Koehler Richard H, Begos Dennis, Berger Dieter, Carey Steve, LeBlanc Karl, Park Adrian, Ramshaw Bruce, Smoot Roy, Voeller Guy
Springfield Hospital, Springfield, Vermont 05156, USA.
JSLS. 2003 Oct-Dec;7(4):335-40.
Laparoscopic ventral incisional hernia repair involves intraabdominal placement of a synthetic mesh, and the possibility of formation of severe visceral adhesions to the prosthesis is a principal concern. Little clinical information based on reoperative findings is available about adhesions to biomaterials placed intraabdominally. We conducted a multiinstitutional study of adhesions to implanted expanded polytetrafluoroethylene (ePTFE) mesh at reoperation in patients who had previously undergone laparoscopic incisional hernia repair done with the same mesh implantation technique.

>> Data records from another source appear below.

(** * TODO-to-issue reconciliation pipeline

    A shallow embedding of the two pipeline scripts of the repository:
    the script that talks to the tracker through raw HTTPS requests
    (module [Https]) and the one that uses the Octokit client (module
    [Octo]).  Strings are sequences of UTF-16 code units, regular
    expressions are run by a backtracking matcher written after the
    ECMAScript matcher semantics, and the remote tracker is an explicit
    state threaded through a small state/exception/trace monad. *)

From Stdlib Require Import String Ascii Sorted.
From stdpp Require Import gmap list.

Set Warnings "-register-all".
Local Open Scope N_scope.

(** ** JavaScript strings *)

Module JS.

(** A string is a sequence of UTF-16 code units. *)
Definition char := N.
Definition jsstr := list char.

(** An ASCII literal of the source, as code units. *)
Fixpoint lit (s : string) : jsstr :=
  match s with
  | EmptyString => []
  | String a s' => N_of_ascii a :: lit s'
  end.

(** LineTerminator: LF, CR, LS, PS. *)
Definition isLineTerminator (c : char) : bool :=
  (c =? 10) || (c =? 13) || (c =? 8232) || (c =? 8233).
Definition get : M State := fun st => (Returned st, st).
Definition modify (f : State -> State) : M unit :=
  fun st => (Returned tt, f st).

Declare Scope handler_scope.
Delimit Scope handler_scope with handler.
Notation "x <- m ;; k" := (bind m (fun x => k))
  (at level 100, m at next level, k at level 200, right associativity)
  : handler_scope.
Notation "m ;; k" := (bind m (fun _ => k))
  (at level 100, k at level 200, right associativity) : handler_scope.
Local Open Scope handler_scope.

(** [res.status(n)]. *)
Definition res_status (n : nat) : M unit := modify (with_status n).

(** [res.status(n); throw new Error(msg)]. *)
Definition fail {A} (n : nat) (msg : string) : M A :=
  res_status n ;; throw (Error msg).

(** [if (b) { m }] followed by the rest of the handler. *)
Definition when (b : bool) (m : M unit) : M unit :=
  if b then m else ret tt.

(** ** Library functions the handlers call

    Their code is not part of the repository; the handlers are embedded
    over any behaviour of them. *)
Class Platform := {
  (** [mongoose.Types.ObjectId.isValid] and the cast Mongoose applies to an
      identifier given as a string: [None] for a string that is no
      ObjectId. *)
  ObjectId_parse : string -> option ObjectId;
  (** The identifier Mongoose gives the n-th document it creates. *)
  ObjectId_fresh : nat -> ObjectId;
  (** [jwt.verify(token, secret)]: [None] when it throws, else the [id]
      claim of the payload, if it has one. *)
  jwt_verify : string -> option (option string);
  (** [JSON.parse] of the ingredients field, cast to the schema's array of
      strings: [None] when it throws. *)
  JSON_parse : string -> option (list string)
}.
(** Claim C9, as the code has it.  While the GNSS timeout flag is held set
    in the running state and [millis] does not go back, a tick changes the
    level of the error indicator exactly when it reaches the [switch] and
    at least 1000 ms have passed since the time stamp of the last change,
    and it then moves the time stamp to its own time; so two changes are
    never less than 1000 ms apart, and the first is at least 1000 ms after
    the initial time stamp.  How soon after the 1000 ms a change comes is up
    to the spacing of the ticks. *)
Theorem blink_spacing (actions : list action) (s : State) (t0 : Z) :
  program_sts s = PROGRAM_STS_RUNNING ->
  timeout_held actions s = true ->
  0 <= last_change_blink_time s <= t0 ->
  clock_monotone t0 actions ->
  spaced 1000 (toggle_times actions s) /\
  Forall (fun t => last_change_blink_time s + 1000 <= t) (toggle_times actions s) /\
  (forall env rest,
      actions = Tick env :: rest ->
      let s' := res_state (loop env s) in
      (led s' LED_ERR <> led s LED_ERR <->
       reaches_switch env = true /\
       1000 <= millis env - last_change_blink_time s) /\
      (led s' LED_ERR <> led s LED_ERR ->
       last_change_blink_time s' = millis env) /\
      (led s' LED_ERR = led s LED_ERR ->
       last_change_blink_time s' = last_change_blink_time s)).
Proof.
  intros Hrun Hheld Hlast Hclk.
  destruct (toggle_times_spaced actions s t0 Hrun Hheld Hlast Hclk) as [Hsp Hall].
  split; [exact Hsp|]. split; [exact Hall|].
  intros env rest -> s'.
  cbn [timeout_held] in Hheld. apply andb_prop in Hheld as [Hg _].
  cbn [clock_monotone] in Hclk. destruct Hclk as [Hm _].
  pose proof (loop_blink env s Hrun Hg) as Hb. cbv zeta in Hb. fold s' in Hb.
  rewrite (u64_small (millis env)) in Hb by lia.
  rewrite (u64_small (millis env - last_change_blink_time s)) in Hb by lia.
  destruct Hb as [Hled Hlc]. rewrite Hled, Hlc.
  destruct (reaches_switch env); cbn [andb].
  - destruct (Z.leb_spec 1000 (millis env - last_change_blink_time s)).
    + repeat split; try assumption; try reflexivity.
      * destruct (led s LED_ERR); discriminate.
      * intros E. destruct (led s LED_ERR); discriminate E.
    + split; [|split]; try reflexivity.
      * split; [intros E; now contradiction E | intros [_ E]; lia].
      * intros E. now contradiction E.
  - split; [|split]; try reflexivity.
    + split; [intros E; now contradiction E | intros [E _]; discriminate E].
    + intros E. now contradiction E.
Qed.

Lemma blink_spacing_witness :
  let s := set_gnss_recevie_timeout true Sample.started in
  spaced 1000
    (toggle_times [ Tick (Sample.good_tick 0 Sample.f_zero 1000);
                    RadioEvent ELTRES_BOARD_EVT_SEND_READY;
                    Tick (Sample.good_tick 1 Sample.f_zero 1500);
                    Tick (Sample.good_tick 1 Sample.f_zero 2500) ] s).
Proof.
  intros s.
  refine (proj1 (blink_spacing _ s 0 _ _ _ _)).
  - reflexivity.
  - vm_compute. reflexivity.
  - vm_compute. split; discriminate.
  - vm_compute. repeat split; discriminate.
Defined.

(** Claim C9 as stated fails in its first half.  With the GNSS timeout flag
    held set in the running state and ticks at 1000, 2500 and 4000 ms, the
    error indicator changes at exactly those times; the 1000 ms window from
    1200 to 2200 lies inside the run and holds no change. *)
Lemma blink_misses_a_window :
  let s := set_gnss_recevie_timeout true Sample.started in
  let actions := [ Tick (Sample.good_tick 0 Sample.f_zero 1000);
                   Tick (Sample.good_tick 0 Sample.f_zero 2500);
                   Tick (Sample.good_tick 0 Sample.f_zero 4000) ] in
  program_sts s = PROGRAM_STS_RUNNING /\
  timeout_held actions s = true /\
  toggle_times actions s = [1000; 2500; 4000] /\
  ~ (exists t, In t (toggle_times actions s) /\ 1200 <= t <= 2200) /\
  ~ every_window_hit 1000 1000 4000 (toggle_times actions s).
Proof.
  cbv zeta.
  assert (Ht : toggle_times
                 [ Tick (Sample.good_tick 0 Sample.f_zero 1000);
                   Tick (Sample.good_tick 0 Sample.f_zero 2500);
                   Tick (Sample.good_tick 0 Sample.f_zero 4000) ]
                 (set_gnss_recevie_timeout true Sample.started) =
               [1000; 2500; 4000]) by (vm_compute; reflexivity).
  split; [reflexivity|]. split; [vm_compute; reflexivity|].
  split; [exact Ht|]. rewrite Ht.
  assert (Hno : ~ (exists t, In t [1000; 2500; 4000] /\ 1200 <= t <= 2200)).
  { intros (t & Hin & Hr). cbn in Hin. lia. }
  split; [exact Hno|].
  intros W. apply Hno. apply (W 1200); lia.
Qed.

(** ** Frame preprocessing *)

Lemma for_loop_S {A : Type} (n : nat) (body : nat -> A -> A) (a : A) :
  for_loop (S n) body a = body n (for_loop n body a).
Proof.
  unfold for_loop. rewrite List.seq_S, List.fold_left_app. reflexivity.
Qed.

Lemma store_row_length (sample : nat -> spec_float) (start width : nat)
    (acc : list spec_float) :
  length (store_row sample start width acc) = length acc.
Proof.
  unfold store_row. induction width as [|w IH]; [reflexivity|].
  rewrite for_loop_S, length_insert. exact IH.
Qed.

Lemma store_row_lookup_inside (sample : nat -> spec_float) (start width : nat)
    (acc : list spec_float) (i : nat) :
  (start <= i < start + width)%nat -> (i < length acc)%nat ->
  store_row sample start width acc !! i = Some (sample i).
Proof.
  unfold store_row. induction width as [|w IH]; intros Hi Hlen; [lia|].
  rewrite for_loop_S.
  destruct (Nat.eq_dec i (start + w)%nat) as [->|Hne].
  - apply list_lookup_insert_eq. fold (store_row sample start w acc).
    rewrite store_row_length. exact Hlen.
  - rewrite list_lookup_insert_ne by lia. apply IH; lia.
Qed.

Lemma store_row_lookup_outside (sample : nat -> spec_float) (start width : nat)
    (acc : list spec_float) (i : nat) :
  (i < start \/ start + width <= i)%nat ->
  store_row sample start width acc !! i = acc !! i.
Proof.
  unfold store_row. induction width as [|w IH]; intros Hi; [reflexivity|].
  rewrite for_loop_S, list_lookup_insert_ne by lia. apply IH. lia.
Qed.

Lemma store_rows_length (sample : nat -> spec_float) (width height : nat)
    (acc : list spec_float) :
  length (store_rows sample width height acc) = length acc.
Proof.
  unfold store_rows. induction height as [|h IH]; [reflexivity|].
  rewrite for_loop_S, store_row_length. exact IH.
Qed.

Lemma store_rows_lookup_inside (sample : nat -> spec_float) (width height : nat)
    (acc : list spec_float) (i : nat) :
  (i < height * width)%nat -> (i < length acc)%nat ->
  store_rows sample width height acc !! i = Some (sample i).
Proof.
  unfold store_rows. induction height as [|h IH]; intros Hi Hlen; [lia|].
  rewrite for_loop_S. fold (store_rows sample width h acc).
  destruct (Nat.lt_ge_cases i (h * width)) as [Hlt|Hge].
  - rewrite store_row_lookup_outside by lia. apply IH; assumption.
  - apply store_row_lookup_inside; [lia|]. rewrite store_rows_length. exact Hlen.
Qed.

Lemma store_rows_lookup_outside (sample : nat -> spec_float) (width height : nat)
    (acc : list spec_float) (i : nat) :
  (height * width <= i)%nat ->
  store_rows sample width height acc !! i = acc !! i.
Proof.
  unfold store_rows. induction height as [|h IH]; intros Hi; [reflexivity|].
  rewrite for_loop_S. fold (store_rows sample width h acc).
  rewrite store_row_lookup_outside by lia. apply IH. lia.
Qed.

(** The loops of [fill_input_gen] are these stores with the normalized
    pixel as sample. *)
Lemma fill_input_gen_store_rows (width height : nat) (camera_buf : list Z)
    (input : list spec_float) :
  fill_input_gen width height camera_buf input =
  store_rows (fun i => normalize (read_u8 camera_buf i)) width height input.
Proof. reflexivity. Qed.

Lemma fill_input_gen_spec (width height : nat) (camera_buf : list Z)
    (input : list spec_float) :
  length (fill_input_gen width height camera_buf input) = length input /\
  (forall i, (i < height * width)%nat -> (i < length input)%nat ->
             fill_input_gen width height camera_buf input !! i =
             Some (normalize (read_u8 camera_buf i))) /\
  (forall i, (height * width <= i)%nat ->
             fill_input_gen width height camera_buf input !! i = input !! i).
Proof.
  rewrite fill_input_gen_store_rows.
  split; [apply store_rows_length|].
  split; intros i.
  - apply (store_rows_lookup_inside (fun i => normalize (read_u8 camera_buf i))).
  - apply store_rows_lookup_outside.
Qed.

Lemma all_pixels_check :
  forallb pixel_check (List.map Z.of_nat (List.seq 0 256)) = true.
Proof. vm_compute. reflexivity. Qed.

Lemma pixel_check_holds (p : Z) : 0 <= p <= 255 -> pixel_check p = true.
Proof.
  intros Hp.
  apply (proj1 (List.forallb_forall _ _) all_pixels_check).
  apply List.in_map_iff. exists (Z.to_nat p).
  split; [lia|]. apply List.in_seq. lia.
Qed.

(** Claim C6.  For a valid frame (56 x 56 pixels of 8 bits) and the
    56 x 56 input tensor, preprocessing stores one sample per pixel, in
    row-major order, and nothing else: the tensor keeps its 3136 entries and
    entry [i] is pixel [i] divided by 255.0 (in [double], then narrowed
    to [float]).  Every sample lies in [0.0, 1.0]; it equals 1.0 exactly
    when the pixel is 255 and 0.0 exactly when the pixel is 0. *)
Theorem preprocessing_normalizes (camera_buf : list Z) (input : list spec_float) :
  valid_frame camera_buf = true ->
  length input = Z.to_nat (INPUT_WIDTH * INPUT_HEIGHT) ->
  let tensor := fill_input camera_buf input in
  length tensor = Z.to_nat (INPUT_WIDTH * INPUT_HEIGHT) /\
  Z.of_nat (length tensor) = INPUT_WIDTH * INPUT_HEIGHT /\
  (forall i, (i < Z.to_nat (INPUT_WIDTH * INPUT_HEIGHT))%nat ->
     exists p,
       camera_buf !! i = Some p /\ 0 <= p <= 255 /\
       tensor !! i = Some (normalize p) /\
       normalize p =
         Flt.float_of_double (Flt.ddiv (Flt.double_of_Z p) (Flt.double_of_Z 255)) /\
       in_unit_interval (normalize p) = true /\
       (is_one (normalize p) = true <-> p = 255) /\
       (is_zero (normalize p) = true <-> p = 0)) /\
  (forall i, (Z.to_nat (INPUT_WIDTH * INPUT_HEIGHT) <= i)%nat -> tensor !! i = None).
Proof.
  intros Hvalid Hlen tensor.
  unfold valid_frame in Hvalid. apply andb_prop in Hvalid as [Hbuf Hpix].
  apply Nat.eqb_eq in Hbuf.
  destruct (fill_input_gen_spec (Z.to_nat INPUT_WIDTH) (Z.to_nat INPUT_HEIGHT)
              camera_buf input) as (Hl & Hin & Hout).
  fold (fill_input camera_buf input) in Hl, Hin, Hout. fold tensor in Hl, Hin, Hout.
  assert (Hsize : (Z.to_nat INPUT_HEIGHT * Z.to_nat INPUT_WIDTH)%nat =
                  Z.to_nat (INPUT_WIDTH * INPUT_HEIGHT)) by reflexivity.
  rewrite Hsize in Hin, Hout.
  split; [congruence|].
  split; [rewrite Hl, Hlen; reflexivity|].
  split.
  - intros i Hi.
    destruct (lookup_lt_is_Some_2 camera_buf i) as [p Hp]; [lia|].
    assert (Hrange : 0 <= p <= 255).
    { pose proof (proj1 (List.forallb_forall _ _) Hpix p) as H.
      assert (Hin' : In p camera_buf).
      { apply list_elem_of_In. apply list_elem_of_lookup. eauto. }
      specialize (H Hin'). apply andb_prop in H as [H1 H2]. lia. }
    exists p. split; [exact Hp|]. split; [exact Hrange|].
    split.
    { rewrite Hin by lia. unfold read_u8. rewrite Hp, u8_small by lia. reflexivity. }
    split; [reflexivity|].
    pose proof (pixel_check_holds p Hrange) as Hc. unfold pixel_check in Hc.
    apply andb_prop in Hc as [Hc Hz]. apply andb_prop in Hc as [Hu Ho].
    apply Bool.eqb_prop in Ho, Hz.
    split; [exact Hu|].
    split; [rewrite Ho; apply Z.eqb_eq | rewrite Hz; apply Z.eqb_eq].
  - intros i Hi. apply lookup_ge_None. lia.
Qed.
(** ** Adding and subtracting a day *)

Lemma add_days_minus_one t :
  86400 <= _unix t ->
  _add_days t (-1) = _from_unix (_unix t - 86400).
Proof.
  intro H. unfold _add_days.
  pose proof (u32_range
    (days_from_civil (dt_year t + WATCH_RTC_REFERENCE_YEAR) (dt_month t) (dt_day t)
       * 86400 + dt_hour t * 3600 + dt_minute t * 60 + dt_second t - 0)) as Hr.
  change (u32 _) with (_unix t) in Hr.
  change (u32 (if -1 >=? 0 then -1 else - -1)) with 1.
  change (u32 (if -1 >=? 0 then 1 else -1)) with (2 ^ 32 - 1).
  change (u32 (u32 (86400 * 1) * (2 ^ 32 - 1))) with (2 ^ 32 - 86400).
  f_equal. unfold u32 at 1.
  replace (_unix t + (2 ^ 32 - 86400)) with (_unix t - 86400 + 1 * 2 ^ 32) by lia.
  rewrite Z.mod_add by (change (2 ^ 32) with 4294967296; lia).
  apply Z.mod_small. change (2 ^ 32) with 4294967296 in *. lia.
Qed.

Lemma add_days_plus_one t :
  _unix t + 86400 < 2 ^ 32 ->
  _add_days t 1 = _from_unix (_unix t + 86400).
Proof.
  intro H. unfold _add_days.
  pose proof (u32_range
    (days_from_civil (dt_year t + WATCH_RTC_REFERENCE_YEAR) (dt_month t) (dt_day t)
       * 86400 + dt_hour t * 3600 + dt_minute t * 60 + dt_second t - 0)) as Hr.
  change (u32 _) with (_unix t) in Hr.
  change (u32 (if 1 >=? 0 then 1 else - 1)) with 1.
  change (u32 (u32 (86400 * 1) * 1)) with 86400.
  f_equal. apply u32_small. lia.
Qed.

(** The day after a valid day that is not the last one the RTC holds. *)
Lemma unix_add_days_plus_one t :
  valid_date_time t = true ->
  _unix t + 86400 < end_day * 86400 ->
  valid_date_time (_add_days t 1) = true /\
  _unix (_add_days t 1) = _unix t + 86400.
Proof.
  intros Hv Hlast. destruct (unix_valid t Hv) as [_ Hr].
  rewrite add_days_plus_one
    by (unfold end_day in Hlast; change (2 ^ 32) with 4294967296; lia).
  apply unix_from_unix. unfold first_day, end_day in *. lia.
Qed.

Lemma unix_add_days_minus_one t :
  valid_date_time t = true ->
  first_day * 86400 <= _unix t - 86400 ->
  valid_date_time (_add_days t (-1)) = true /\
  _unix (_add_days t (-1)) = _unix t - 86400.
Proof.
  intros Hv Hfirst. destruct (unix_valid t Hv) as [_ Hr].
  rewrite add_days_minus_one by (unfold first_day in Hfirst; lia).
  apply unix_from_unix. unfold first_day, end_day in *. lia.
Qed.

(** C10, as the code has it.  For every date and time [t] the RTC holds,
    the Unix time of [t] is at least one day past the epoch, and
    [_add_days t (-1)] and [_add_days t 1] are the conversions of the
    instants 86400 seconds before and after [t]: the offset
    [86400u * 1 * (uint32_t)(-1)] is 2^32 - 86400, and adding it modulo
    2^32 is an exact subtraction.  When the RTC also holds the day before
    (the day after), the result is a date and time the RTC holds and its
    Unix time is that of [t] less (plus) 86400 seconds. *)
Theorem add_days_is_exact (t : watch_date_time_t) :
  valid_date_time t = true ->
  86400 <= _unix t /\
  u32 (u32 (86400 * u32 1) * u32 (-1)) = 2 ^ 32 - 86400 /\
  u32 (_unix t + (2 ^ 32 - 86400)) = _unix t - 86400 /\
  u32 (_unix t + 86400) = _unix t + 86400 /\
  _add_days t (-1) = _from_unix (_unix t - 86400) /\
  _add_days t 1 = _from_unix (_unix t + 86400) /\
  (first_day * 86400 <= _unix t - 86400 ->
   valid_date_time (_add_days t (-1)) = true /\
   _unix (_add_days t (-1)) = _unix t - 86400) /\
  (_unix t + 86400 < end_day * 86400 ->
   valid_date_time (_add_days t 1) = true /\
   _unix (_add_days t 1) = _unix t + 86400).
Proof.
  intro Hv. destruct (unix_valid t Hv) as [_ Hr].
  unfold first_day, end_day in Hr.
  split; [lia|]. split; [reflexivity|].
  split.
  { unfold u32.
    replace (_unix t + (2 ^ 32 - 86400)) with (_unix t - 86400 + 1 * 2 ^ 32)
      by lia.
    rewrite Z.mod_add by (change (2 ^ 32) with 4294967296; lia).
    apply Z.mod_small. change (2 ^ 32) with 4294967296. lia. }
  split; [apply u32_small; change (2 ^ 32) with 4294967296; lia|].
  split; [apply add_days_minus_one; lia|].
  split; [apply add_days_plus_one; change (2 ^ 32) with 4294967296; lia|].
  split; intro H.
  - apply unix_add_days_minus_one; assumption.
  - apply unix_add_days_plus_one; assumption.
Qed.

Lemma add_days_is_exact_witness :
  let t := mk_date_time 4 3 1 0 0 0 in
  valid_date_time t = true /\
  _add_days t (-1) = mk_date_time 4 2 29 0 0 0 /\
  _add_days t 1 = mk_date_time 4 3 2 0 0 0 /\
  _unix (_add_days t (-1)) = _unix t - 86400 /\
  _unix (_add_days t 1) = _unix t + 86400.
Proof.
  cbv zeta. split; [reflexivity|].
  split; [vm_compute; reflexivity|]. split; [vm_compute; reflexivity|].
  destruct (add_days_is_exact (mk_date_time 4 3 1 0 0 0) eq_refl)
    as (_ & _ & _ & _ & _ & _ & Hm & Hp).
  split.
  - apply Hm. apply Z.leb_le. vm_compute. reflexivity.
  - apply Hp. apply Z.ltb_lt. vm_compute. reflexivity.
Defined.

(** C10 as stated fails at the ends of the RTC range: midnight of
    2083-12-31 is a date and time the RTC holds, more than a day past the
    epoch, and the instant 86400 seconds later is below 2^32, but
    [_add_days] returns the all-zero register and not that instant; one
    day before midnight of 2020-01-01 it returns the all-zero register too,
    which is no date. *)
Lemma add_days_leaves_the_rtc_range :
  let last := mk_date_time 63 12 31 0 0 0 in
  let first := mk_date_time 0 1 1 0 0 0 in
  valid_date_time last = true /\ 86400 <= _unix last /\
  _unix last + 86400 < 2 ^ 32 /\
  _add_days last 1 = mk_date_time 0 0 0 0 0 0 /\
  _unix (_add_days last 1) <> _unix last + 86400 /\
  valid_date_time first = true /\ 86400 <= _unix first /\
  _add_days first (-1) = mk_date_time 0 0 0 0 0 0 /\
  valid_date_time (_add_days first (-1)) = false.
Proof.
  cbv zeta.
  assert (L : _unix (_add_days (mk_date_time 63 12 31 0 0 0) 1) = 1577750400)
    by (vm_compute; reflexivity).
  assert (UL : _unix (mk_date_time 63 12 31 0 0 0) = 3597436800)
    by (vm_compute; reflexivity).
  assert (UF : _unix (mk_date_time 0 1 1 0 0 0) = 1577836800)
    by (vm_compute; reflexivity).
  rewrite L, UL, UF. change (2 ^ 32) with 4294967296.
  split; [reflexivity|]. split; [lia|]. split; [lia|].
  split; [vm_compute; reflexivity|]. split; [lia|].
  split; [reflexivity|]. split; [lia|].
  split; vm_compute; reflexivity.
Qed.

(** ** Ruler resolver *)

Lemma ruler_of_day_index_range base : 0 <= ruler_of_day_index base <= 6.
Proof.
  unfold ruler_of_day_index.
  assert (H : forall k, 0 <= nth k week_days_to_chaldean_order 0 <= 6).
  { intro k. do 7 (destruct k as [|k]; [simpl; lia|]). destruct k; simpl; lia. }
  specialize (H (Z.to_nat (day_of_week base))).
  unfold u8. rewrite Z.mod_small; [lia | change (2 ^ 8) with 256; lia].
Qed.

Lemma ruler_index_mod base off :
  0 <= off -> ruler_index base off = (ruler_of_day_index base + off) mod 7.
Proof.
  intro H. pose proof (ruler_of_day_index_range base).
  unfold ruler_index. apply cmod_nonneg; lia.
Qed.

Lemma planet_at_injective i j :
  0 <= i < 7 -> 0 <= j < 7 -> planet_at i = planet_at j -> i = j.
Proof.
  intros Hi Hj.
  assert (Ci : i = 0 \/ i = 1 \/ i = 2 \/ i = 3 \/ i = 4 \/ i = 5 \/ i = 6) by lia.
  assert (Cj : j = 0 \/ j = 1 \/ j = 2 \/ j = 3 \/ j = 4 \/ j = 5 \/ j = 6) by lia.
  destruct Ci as [->|[->|[->|[->|[->|[->| ->]]]]]];
  destruct Cj as [->|[->|[->|[->|[->|[->| ->]]]]]];
  intro H; try reflexivity; discriminate H.
Qed.

Lemma ruler_is_planet_at base off :
  0 <= off ->
  planetary_ruler_from_base_and_time base off
  = planet_at (ruler_of_day_index base + off).
Proof.
  intro H. unfold planetary_ruler_from_base_and_time, planet_at.
  now rewrite ruler_index_mod.
Qed.

(** C7.  The anchor day 2024-01-01 is a Monday, its Chaldean position is
    that of the Moon, and chaldean offset 0 resolves to the Moon; for every
    base day and every non-negative offset the ruler is the planet at
    position (chaldean position + offset) mod 7 of the cycle Saturn,
    Jupiter, Mars, Sun, Venus, Mercury, Moon. *)
Theorem ruler_of_2024_01_01_and_formula :
  let monday := mk_date_time 4 1 1 0 0 0 in
  day_of_week monday = 1 /\
  nth (Z.to_nat (ruler_of_day_index monday)) planet_names no_planet = Moon /\
  planetary_ruler_from_base_and_time monday 0 = Moon /\
  planet_names = [Saturn; Jupiter; Mars; Sun; Venus; Mercury; Moon] /\
  forall base chaldean_offset, 0 <= chaldean_offset ->
    planetary_ruler_from_base_and_time base chaldean_offset
    = nth (Z.to_nat ((ruler_of_day_index base + chaldean_offset) mod 7))
          planet_names no_planet.
Proof.
  cbv zeta. repeat split; try reflexivity.
  intros base off H. apply (ruler_is_planet_at base off H).
Qed.

Lemma ruler_of_2024_01_01_and_formula_witness :
  0 <= 13 /\
  planetary_ruler_from_base_and_time (mk_date_time 4 1 1 0 0 0) 13
  = nth (Z.to_nat ((ruler_of_day_index (mk_date_time 4 1 1 0 0 0) + 13) mod 7))
        planet_names no_planet.
Proof.
  split; [lia|]. apply ruler_of_2024_01_01_and_formula. lia.
Defined.

(** *** The weekday advances by one from a day to the next *)

Lemma all_dow_steps_checked :
  forall_from (Z.to_nat (end_day - 1 - first_day)) first_day dow_step_check
  = true.
Proof. vm_compute. reflexivity. Qed.

Lemma day_of_week_midnight t : day_of_week (_midnight_of t) = day_of_week t.
Proof. reflexivity. Qed.

Lemma midnight_of_valid t n tod :
  valid_date_time t = true ->
  _unix t = n * 86400 + tod -> first_day <= n < end_day -> 0 <= tod < 86400 ->
  _midnight_of t = _from_unix (n * 86400).
Proof.
  intros Hv Hu Hn Htod.
  rewrite <- (midnight_of_from_unix n tod Hn Htod), <- Hu.
  now rewrite (from_unix_unix t Hv).
Qed.

Lemma unix_day_decomposition t :
  valid_date_time t = true ->
  _unix t + 86400 < end_day * 86400 ->
  exists n tod, _unix t = n * 86400 + tod /\ first_day <= n < end_day - 1 /\ 0 <= tod < 86400.
Proof.
  intros Hv Hlast.
  destruct (unix_valid t Hv) as [Hu Hr].
  destruct (valid_date_civil t Hv) as [Hn _]. cbv zeta in Hn.
  pose proof (valid_date_time_inv t Hv) as (_ & _ & _ & Hh & Hmi & Hs).
  exists (days_from_civil (dt_year t + WATCH_RTC_REFERENCE_YEAR)
                            (dt_month t) (dt_day t)).
  exists (dt_hour t * 3600 + dt_minute t * 60 + dt_second t).
  split; [lia|]. unfold first_day, end_day in *. lia.
Qed.

Lemma dow_step_holds n : first_day <= n < end_day - 1 -> dow_step_check n = true.
Proof.
  intro H.
  apply (forall_from_spec (Z.to_nat (end_day - 1 - first_day)) first_day
                dow_step_check all_dow_steps_checked n).
  rewrite Z2Nat.id; unfold first_day, end_day in *; lia.
Qed.

Lemma day_of_week_next t :
  valid_date_time t = true ->
  _unix t + 86400 < end_day * 86400 ->
  0 <= day_of_week t < 7 /\
  day_of_week (_add_days t 1) = (day_of_week t + 1) mod 7.
Proof.
  intros Hv Hlast.
  destruct (unix_day_decomposition t Hv Hlast) as (n & tod & Hu & Hn & Htod).
  destruct (unix_add_days_plus_one t Hv Hlast) as [Hv1 Hu1].
  pose proof (dow_step_holds n Hn) as Hc.
  unfold dow_step_check in Hc. cbv zeta in Hc. rewrite !andb_true_iff in Hc.
  destruct Hc as [[H0 H7] Hstep].
  apply Z.leb_le in H0. apply Z.ltb_lt in H7. apply Z.eqb_eq in Hstep.
  assert (E1 : _midnight_of t = _from_unix (n * 86400))
    by (apply (midnight_of_valid t n tod); auto; lia).
  assert (E2 : _midnight_of (_add_days t 1) = _from_unix ((n + 1) * 86400))
    by (apply (midnight_of_valid _ (n + 1) tod); auto; lia).
  assert (D1 : day_of_week t = day_of_week (_from_unix (n * 86400)))
    by (rewrite <- E1; symmetry; apply day_of_week_midnight).
  assert (D2 : day_of_week (_add_days t 1) = day_of_week (_from_unix ((n + 1) * 86400)))
    by (rewrite <- E2; symmetry; apply day_of_week_midnight).
  rewrite D2, D1. split; [lia | exact Hstep].
Qed.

Nine surgeons retrospectively assessed the severity of adhesions to ePTFE mesh at reoperation in 65 patients. For each case, adhesions were assigned a score of 0 to 3, with 0 indicating no adhesions and 3 severe adhesions.
The mean time from mesh implantation to reoperation was 420 days (range, 2 to 1739 days). No adhesions were observed in 15 cases. Forty-four cases received an adhesion score of 1, and 6 cases a score of 2; no scores of 3 were assigned. Thus, 59 patients (91%) had either no or filmy, avascular adhesions. No enterotomies occurred during adhesiolysis.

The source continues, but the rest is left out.